If I don't get any further suggestions, I'll try the /proc/partitions values multiplied by 2. However, since the kernel (or devfs, or something) still knows precisely where /dev/hda1 and /dev/hda2 point, it seems to me that I should be able to somehow get to that information.

----------

## garlicbread

any tool you use such as gpart or sfdisk etc will probably try to read the partition info from the disk (and will hence show 0 partitions)

I might have found something

if your using a 2.6 kernel and have sysfs mounted (similar to procfs)

within "/sys/block/hda/"

there is a number of subdirectories called "hda1" "hda2" etc on my system and within each subdirectory appears to be a "start" and "size" file that if you read as a text file appear to show the start sector and number of sectors in length of each partition

I'm not sure if it's pulling this info from memory or off the disk so you may or may not get some info from that

----------

## gregp01

Ok, so /sys/block/hda was what did it - it has sector numbers for partition sizes and start locations.

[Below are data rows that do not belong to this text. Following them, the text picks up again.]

(** An entry whose property map lacks Name. *)
Definition nameless_item : json := property_value_map [("ID", JStr "9")].

(** An entry for a panel whose online flag is any JSON value, and the
    record with a given status that goes with it. *)
Definition flagged_item (flag : json) : json :=
  property_value_map [("ID", JStr "3"); ("Name", JStr "Dock");
                      ("IsOnline", flag); ("PanelType", JStr "Z")].

Definition flagged (status : bool) : Panel :=
  {| panel_id := JStr "3"; panel_name := JStr "Dock";
     panel_status := status; panel_type := JStr "Z" |}.

(** A peer whose authentication answer holds [null] as the token, and a
    [json.loads] that knows that answer. *)
Definition null_token_document : json := JObj [("session_token", JNull)].

Definition json_loads_null (s : string) : option json :=
  List.find (λ v, String.eqb (dumps v) s) (null_token_document :: documents).

Definition peer_null (before : list Request) (r : Request) : Outcome :=
  Responds (answer 200 "OK" (dumps null_token_document)).

End Stub.

Section Client.

Variable config : Config.
(** [bytes.decode('utf-8')] and [json.loads]; [None] stands for the
    exception each raises on bad input. *)
Variable decode_utf8 : string -> option string.
Variable json_loads : string -> option json.
(** [requests] and the peer behind it: how a call comes back, given the
    calls this process has made before it.  Any run of the library against
    a server, stateful or not, is such a function. *)
Variable transport : list Request -> Request -> Outcome.

(** [OpenAccess.__init__] (the logging set-up has no effect on the object). *)
Definition init : OpenAccess :=
  let h0 : gmap string (string * json) := ∅ in
  let h := update_header "Accept" (JStr "application/json")
             (update_header "Content-Type" (JStr "application/json")
               (update_header "Application-Id" (JStr (APPLICATION_ID config)) h0)) in
  {| base_url := API_URL config;
     client := {| headers := h; verify := false; session_base_url := API_URL config |};
     panels := [];
     session_token := None |}.

Definition fresh_world : World :=
  {| self := init; sent := []; stdout := [] |}.

(** One call into [requests]: it is logged, then it comes back with a
    response or raises. *)
Definition send (r : Request) : M Response :=
  fun w =>
    let w' := mkWorld (self w) (sent w ++ [r]) (stdout w) in
    match transport (sent w) r with
    | Responds resp => (Ok resp, w')
    | Fails e => (Raise (RequestException e), w')
    end.

(** [self.client.get(url)]: the call is made with the session's headers and
    [verify] setting, as they are stored. *)
Definition client_get (url : string) : M Response :=
  o ← get_self;
  send {| req_method := GET; req_url := url;
          req_headers := headers (client o);
          req_verify := verify (client o);
          req_json := None |}.

(** [requests.post(url, json=..., verify=..., headers=...)]. *)
Definition requests_post (url : string) (body : json) (vfy : bool)
    (hs : gmap string (string * json)) : M Response :=
  send {| req_method := POST; req_url := url; req_headers := hs;
          req_verify := vfy; req_json := Some body |}.

Definition parse_response (response : Response) : M json :=
  match decode_utf8 (content response) with
  | None => raise UnicodeDecodeError
  | Some s =>
      match json_loads s with
      | None => raise JSONDecodeError
      | Some v => mret v
      end
  end.

Definition build_uri_with_version (method_name version : string) : M string :=
  o ← get_self;
  mret (base_url o ++ method_name ++ "?version=" ++ version).

(** A call of [self.build_uri_with_version] with positional arguments: the method takes exactly
    [method_name] and [version]. *)
Definition call_build_uri_with_version (args : list string) : M string :=
  match args with
  | [method_name; version] => build_uri_with_version method_name version
  | _ => raise (TypeError "build_uri_with_version() missing 1 required positional argument: 'version'")
  end.

Definition request_instances (type : string) (page_num : Z) (panel_id : Z) : M json :=
  uri ← build_uri_with_version "instances" "1.0";
  let request := uri ++ "&type_name=" ++ type ++ "&page_number=" ++ pretty page_num
                     ++ "&page_size=" ++ DEFAULT_PAGE_SIZE config ++ "&order_by=name" in
  let request := if decide (panel_id ≠ -1)
                 then request ++ "&filter=panelid = " ++ pretty panel_id
                 else request in
  response ← client_get request;
  parse_response response.

(** [for jo in items: acc.append(f(jo))]. *)
Fixpoint for_append {A : Type} (f : json → res A) (items : list json)
    (acc : list A) : res (list A) :=
  match items with
  | [] => Ok acc
  | jo :: rest => x ← f jo; for_append f rest (acc ++ [x])
  end.

Definition panel_of_item (jo : json) : res Panel :=
  m ← getitem jo "property_value_map"; i ← getitem m "ID";
  m ← getitem jo "property_value_map"; n ← getitem m "Name";
  m ← getitem jo "property_value_map"; o ← getitem m "IsOnline";
  m ← getitem jo "property_value_map"; t ← getitem m "PanelType";
  mret {| panel_id := i; panel_name := n;
          panel_status := py_eq_int o py_True; panel_type := t |}.

Definition get_panels_from_result (result : json) : res (list Panel) :=
  l ← getitem result "item_list";
  items ← iterate l;
  for_append panel_of_item items [].

Definition reader_of_item (jo : json) : res Reader :=
  m ← getitem jo "property_value_map"; p ← getitem m "PanelID";
  m ← getitem jo "property_value_map"; r ← getitem m "ReaderID";
  m ← getitem jo "property_value_map"; n ← getitem m "Name";
  m ← getitem jo "property_value_map"; t ← getitem m "ControlType";
  m ← getitem jo "property_value_map"; h ← getitem m "HostName";
  mret {| reader_panelId := p; reader_id := r; reader_name := n;
          reader_type := t; reader_hostName := h |}.

Definition get_readers_from_result (result : json) : res (list Reader) :=
  l ← getitem result "item_list";
  items ← iterate l;
  for_append reader_of_item items [].

Definition request_cardholder (autoload_badge has_badges : bool)
    (cardholder_filter badges_filter : option string) : M json :=
  request ← build_uri_with_version "cardholders" "1.2";
  let request := if autoload_badge then request ++ "&auto_load_badge=true" else request in
  let request := match cardholder_filter with
                 | Some f => request ++ "&cardholder_filter=" ++ f
                 | None => request
                 end in
  let request := match badges_filter with
                 | Some f => request ++ "&badges_filter=" ++ f
                 | None => request
                 end in
  response ← client_get request;
  parse_response response.

Definition set_session_token (tok : json) : M unit :=
  o ← get_self;
  set_self {| base_url := base_url o; client := client o;
              panels := panels o; session_token := Some tok |}.

(** [self.client.headers.update({name: value})]. *)
Definition client_headers_update (name : string) (value : json) : M unit :=
  o ← get_self;
  let c := client o in
  set_self {| base_url := base_url o;
              client := {| headers := update_header name value (headers c);
                           verify := verify c;
                           session_base_url := session_base_url c |};
              panels := panels o; session_token := session_token o |}.

Definition sign_in (username password directory_id : string) : M string :=
  let user := JObj [("user_name", JStr username); ("password", JStr password);
                    ("directory_id", JStr directory_id)] in
  attempt ← try_RequestException (
    url ← build_uri_with_version "authentication" "1.0";
    print url;;
    o ← get_self;
    requests_post url user false (headers (client o)));
  match attempt with
  | inl e =>
      mret ("Connection was unexpectedly closed. Make sure you don't have anything other than OpenAccess running on port 8080. Message: " ++ e)
  | inr response =>
      if ok response then
        result ← parse_response response;
        tok ← lift (getitem result "session_token");
        set_session_token tok;;
        tok ← (o ← get_self;
               match session_token o with
               | Some t => mret t
               | None => raise (AttributeError "session_token")
               end);
        client_headers_update "Session-Token" tok;;
        mret (SUCCESS config)
      else
        mret ("A server error occurred during your request. If the status code is available, it is shown below"
              ++ newline ++ pretty (status_code response) ++ ": " ++ reason response)
  end.

Definition directory_of_item (directory : json) : res Directory :=
  m ← getitem directory "property_value_map"; i ← getitem m "ID";
  m ← getitem directory "property_value_map"; n ← getitem m "Name";
  mret {| directory_Id := i; directory_Name := n |}.

Definition get_directories : M value :=
  uri ← build_uri_with_version "directories" "1.0";
  response ← client_get uri;
  if status_code response =? 200 then
    match json_loads (text response) with
    | None => raise JSONDecodeError
    | Some result =>
        ds ← lift (l ← getitem result "item_list";
                   items ← iterate l;
                   for_append directory_of_item items []);
        mret (VDirectories ds)
    end
  else mret VNone.

Definition set_panels (ps : list Panel) : M unit :=
  o ← get_self;
  set_self {| base_url := base_url o; client := client o;
              panels := ps; session_token := session_token o |}.

(** [self.panels.extend(ps)]. *)
Definition panels_extend (ps : list Panel) : M unit :=
  o ← get_self;
  set_panels (panels o ++ ps).

(** [for i in pages: body(i)]. *)
Fixpoint for_each (pages : list Z) (body : Z → M unit) : M unit :=
  match pages with
  | [] => mret tt
  | i :: rest => body i;; for_each rest body
  end.

(** The same loop around a local list that the body extends. *)
Fixpoint for_each_extend {A : Type} (pages : list Z) (body : Z → M (list A))
    (acc : list A) : M (list A) :=
  match pages with
  | [] => mret acc
  | i :: rest => xs ← body i; for_each_extend rest body (acc ++ xs)
  end.

Definition retrieve_panels : M (list Panel) :=
  set_panels [];;
  result ← request_instances "Lnl_Panel" 1 (-1);
  pageCount ← lift (getitem result "total_pages");
  ps ← lift (get_panels_from_result result);
  panels_extend ps;;
  pages ← lift (page_range pageCount);
  for_each pages (λ i,
    result ← request_instances "Lnl_Panel" i (-1);
    ps ← lift (get_panels_from_result result);
    panels_extend ps);;
  o ← get_self;
  mret (panels o).

Definition get_panels : M (list Panel) :=
  o ← get_self;
  mret (panels o).

Definition retrieve_readers (panelId : Z) : M (list Reader) :=
  let readers : list Reader := [] in
  result ← request_instances "Lnl_Reader" 1 panelId;
  count ← lift (getitem result "count");
  if py_eq_int count 0 then mret readers
  else
    pageCount ← lift (getitem result "total_pages");
    rs ← lift (get_readers_from_result result);
    let readers := (readers ++ rs)%list in
    pages ← lift (page_range pageCount);
    for_each_extend pages (λ i,
      result ← request_instances "Lnl_Reader" i panelId;
      lift (get_readers_from_result result)) readers.

(** [self.client.post(url, json=body)]. *)
Definition client_post (url : string) (body : json) : M Response :=
  o ← get_self;
  send {| req_method := POST; req_url := url;
          req_headers := headers (client o);
          req_verify := verify (client o);
          req_json := Some body |}.

(** [getattr(self.client, name)] for a name that is then called with a URL
    and a JSON body. *)
Definition session_getattr (name : string) : M (string → json → M Response) :=
  if String.eqb name "post" then mret client_post
  else if existsb (String.eqb name) session_attributes
       then mret (λ _ _, raise (TypeError "object is not callable with these arguments"))
       else raise (AttributeError name).

Definition OpenDoor (reader : ReaderObject) : M string :=
  let prop_value := JObj [("PanelID", JStr (pretty (panelId reader)));
                          ("ReaderID", JStr (pretty (id reader)))] in
  let parameter_value := JObj [] in
  let em := JObj [("method_name", JStr "OpenDoor");
                  ("type_name", JStr "Lnl_Reader");
                  ("property_value_map", prop_value);
                  ("in_parameter_value_map", parameter_value)] in
  post_json ← session_getattr "post_json";
  uri ← call_build_uri_with_version ["execute_method"];
  response ← post_json uri em;
  if status_code response =? 200 then mret (SUCCESS config)
  else
    mret ("A server error occurred during your request. If the status code is available, it is shown below"
          ++ newline ++ pretty (status_code response) ++ ": " ++ text response).
(** * cluster-api-provider-gcp: the controller manager's entry point

    A shallow embedding of [main.go]: the package-level flag variables,
    [initFlags], and [main].  Calls into controller-runtime, client-go and
    the provider's own packages are recorded, in program order, in a trace
    together with their arguments and results; the result of each fallible
    call is supplied by an environment.  [os.Exit] ends the run with its
    status; returning from [main] ends it with status 0.  The trace is the
    sequence of [main]'s own goroutine; the profiler goroutine's sequence
    is kept with the [go] statement that starts it.  A run begins with a
    command line [pflag.Parse] has accepted: on any other, [pflag.Parse]
    ends the process itself, before the first statement modelled here. *)

From Stdlib Require Import ZArith List String Bool Lia Sorted.
Import ListNotations.
Open Scope string_scope.
Open Scope Z_scope.
Open Scope list_scope.

Set Implicit Arguments.

(** ** Go base types *)

(** Go's [error] interface value is [option Error]: [None] is [nil]. *)
Definition Error := string.

(** [time.Duration] is an int64 count of nanoseconds. *)
Module time.
Definition Duration := Z.
Definition Nanosecond : Duration := 1.
Definition Second : Duration := 1000000000 * Nanosecond.
Definition Minute : Duration := 60 * Second.
End time.

(** ** The package-level flag variables (main.go, lines 64-80) *)

Record Globals := {
  enableLeaderElection : bool;
  metricsAddr : string;
  leaderElectionNamespace : string;
  watchNamespace : string;
  profilerAddress : string;
  healthAddr : string;
  watchFilterValue : string;
  gcpClusterConcurrency : Z;
  gcpMachineConcurrency : Z;
  webhookPort : Z;
  reconcileTimeout : time.Duration;
  syncPeriod : time.Duration;
  leaderElectionLeaseDuration : time.Duration;
  leaderElectionRenewDeadline : time.Duration;
  leaderElectionRetryPeriod : time.Duration
}.

(** The variables before [initFlags] runs: Go zero values. *)
Definition zeroGlobals : Globals := {|
  enableLeaderElection := false;
  metricsAddr := EmptyString;
  leaderElectionNamespace := EmptyString;
  watchNamespace := EmptyString;
  profilerAddress := EmptyString;
  healthAddr := EmptyString;
  watchFilterValue := EmptyString;
  gcpClusterConcurrency := 0;
  gcpMachineConcurrency := 0;
  webhookPort := 0;
  reconcileTimeout := 0;
  syncPeriod := 0;
  leaderElectionLeaseDuration := 0;
  leaderElectionRenewDeadline := 0;
  leaderElectionRetryPeriod := 0
|}.

(** The address of a flag variable, as in [&metricsAddr]. *)
Inductive Var :=
| p_enableLeaderElection
| p_metricsAddr
| p_leaderElectionNamespace
| p_watchNamespace
| p_profilerAddress
| p_healthAddr
| p_watchFilterValue
| p_gcpClusterConcurrency
| p_gcpMachineConcurrency
| p_webhookPort
| p_reconcileTimeout
| p_syncPeriod
| p_leaderElectionLeaseDuration
| p_leaderElectionRenewDeadline
| p_leaderElectionRetryPeriod.

(** ** pflag: a flag set binding names to variables *)

Module pflag.

Inductive Value :=
| VString (s : string)
| VBool (b : bool)
| VInt (n : Z)
| VDuration (d : time.Duration).

(** A registered flag.  The usage text is help output only and is left out. *)
Record Flag := {
  Name : string;
  Target : Var;
  DefValue : Value
}.

Definition FlagSet := list Flag.

(** The empty set [pflag.CommandLine] starts as. *)
Definition CommandLine : FlagSet := [].

(** Store through a variable's address.  A value of the wrong kind is not
    stored: pflag converts the text of an occurrence with the flag's own
    kind, so an accepted occurrence always has the right one. *)
Definition store (p : Var) (v : Value) (g : Globals) : Globals :=
  let '(Build_Globals le ma len wn pa ha wf cc mc wp rt sp ld rd rp) := g in
  match p, v with
  | p_enableLeaderElection, VBool x =>
      Build_Globals x ma len wn pa ha wf cc mc wp rt sp ld rd rp
  | p_metricsAddr, VString x =>
      Build_Globals le x len wn pa ha wf cc mc wp rt sp ld rd rp
  | p_leaderElectionNamespace, VString x =>
      Build_Globals le ma x wn pa ha wf cc mc wp rt sp ld rd rp
  | p_watchNamespace, VString x =>
      Build_Globals le ma len x pa ha wf cc mc wp rt sp ld rd rp
  | p_profilerAddress, VString x =>
      Build_Globals le ma len wn x ha wf cc mc wp rt sp ld rd rp
  | p_healthAddr, VString x =>
      Build_Globals le ma len wn pa x wf cc mc wp rt sp ld rd rp
  | p_watchFilterValue, VString x =>
      Build_Globals le ma len wn pa ha x cc mc wp rt sp ld rd rp
  | p_gcpClusterConcurrency, VInt x =>
      Build_Globals le ma len wn pa ha wf x mc wp rt sp ld rd rp
  | p_gcpMachineConcurrency, VInt x =>
      Build_Globals le ma len wn pa ha wf cc x wp rt sp ld rd rp
  | p_webhookPort, VInt x =>
      Build_Globals le ma len wn pa ha wf cc mc x rt sp ld rd rp
  | p_reconcileTimeout, VDuration x =>
      Build_Globals le ma len wn pa ha wf cc mc wp x sp ld rd rp
  | p_syncPeriod, VDuration x =>
      Build_Globals le ma len wn pa ha wf cc mc wp rt x ld rd rp
  | p_leaderElectionLeaseDuration, VDuration x =>
      Build_Globals le ma len wn pa ha wf cc mc wp rt sp x rd rp
  | p_leaderElectionRenewDeadline, VDuration x =>
      Build_Globals le ma len wn pa ha wf cc mc wp rt sp ld x rp
  | p_leaderElectionRetryPeriod, VDuration x =>
      Build_Globals le ma len wn pa ha wf cc mc wp rt sp ld rd x
  | _, _ => g
  end.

By using the information from my second drive (identical to the first, but different partitons), I was able to infer that:

PartitionOneEndCylinderInFdisk = PartitionTwoStartSectorFromSysBlock / NumberOfSectorsPerCylinderFromFdisk

When multiplied by two, the information in /proc/partitions matches up with that in /sys/block .

Maybe this will help someone else, too...

Many many thanks to you, garlicbread.

Now, to back up the partition tables on all my machines...

----------

## nightfrost

This thread might be saving my life!

I have the exact same problem; I've messed up the first 10 megs (I think). I haven't rebooted yet; but have to hand this computer over soon; and knowing my other family members they will reboot it rather soon. I ask of a step-by-step solution to this problem only since I'm in such hurry... what should I do to save my precious hard drive??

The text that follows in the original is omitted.